Task statement: Could you retype all of the data below exactly as given?

Collected data entries:

Fixpoint varint_len_loop (fuel : nat) (length value : N) : N :=
  match fuel with
  | O => length
  | S fuel' =>
      if 128 <=? value then varint_len_loop fuel' (length + 1) (N.shiftr value 7) else length
  end.

Definition varint_len (value : N) : N := varint_len_loop 10 1 value.

(** ** The reader *)

Record HealthProtoReader := reader {
  bytes : list byte;
  offset : N;
  message : string;
}.

Definition set_offset (o : N) (r : HealthProtoReader) : HealthProtoReader :=
  reader (bytes r) o (message r).

Section reader.
Context {DecodeError : Type} (create : string -> string -> DecodeError).

Definition read (A : Type) : Type := eff HealthProtoReader (Result A DecodeError).

Definition error (reason : string) : HealthProtoReader -> DecodeError :=
  fun r => create (message r) reason.

Definition fail {A} (reason : string) : read A := fun r => (Err (error reason r), r).

(** [for index in 0..10]; the first argument counts the turns left. *)
Fixpoint read_varint_loop (turns : nat) (index value : N) : read N :=
  match turns with
  | O => fail "protobuf varint exceeds 10 bytes"
  | S turns' => fun r =>
      match get_byte (bytes r) (offset r) with
      | None => fail "truncated protobuf varint" r
      | Some b =>
          let byte := Byte.to_N b in
          let r := set_offset (offset r + 1) r in
          if (index =? 9) && (1 <? byte)
          then fail "protobuf varint overflows 64 bits" r
          else
            let value := N.lor value (wrap U64 (N.shiftl (N.land byte 127) (index * 7))) in
            if N.land byte 128 =? 0 then (Ok value, r)
            else read_varint_loop turns' (index + 1) value r
      end
  end.

Definition read_varint : read N := read_varint_loop 10 0 0.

Problem solution:
Fixpoint varint_len_loop (fuel : nat) (length value : N) : N :=
  match fuel with
  | O => length
  | S fuel' =>
      if 128 <=? value then varint_len_loop fuel' (length + 1) (N.shiftr value 7) else length
  end.

Definition varint_len (value : N) : N := varint_len_loop 10 1 value.

(** ** The reader *)

Record HealthProtoReader := reader {
  bytes : list byte;
  offset : N;
  message : string;
}.

Definition set_offset (o : N) (r : HealthProtoReader) : HealthProtoReader :=
  reader (bytes r) o (message r).

Section reader.
Context {DecodeError : Type} (create : string -> string -> DecodeError).

Definition read (A : Type) : Type := eff HealthProtoReader (Result A DecodeError).

Definition error (reason : string) : HealthProtoReader -> DecodeError :=
  fun r => create (message r) reason.

Definition fail {A} (reason : string) : read A := fun r => (Err (error reason r), r).

(** [for index in 0..10]; the first argument counts the turns left. *)
Fixpoint read_varint_loop (turns : nat) (index value : N) : read N :=
  match turns with
  | O => fail "protobuf varint exceeds 10 bytes"
  | S turns' => fun r =>
      match get_byte (bytes r) (offset r) with
      | None => fail "truncated protobuf varint" r
      | Some b =>
          let byte := Byte.to_N b in
          let r := set_offset (offset r + 1) r in
          if (index =? 9) && (1 <? byte)
          then fail "protobuf varint overflows 64 bits" r
          else
            let value := N.lor value (wrap U64 (N.shiftl (N.land byte 127) (index * 7))) in
            if N.land byte 128 =? 0 then (Ok value, r)
            else read_varint_loop turns' (index + 1) value r
      end
  end.

Definition read_varint : read N := read_varint_loop 10 0 0.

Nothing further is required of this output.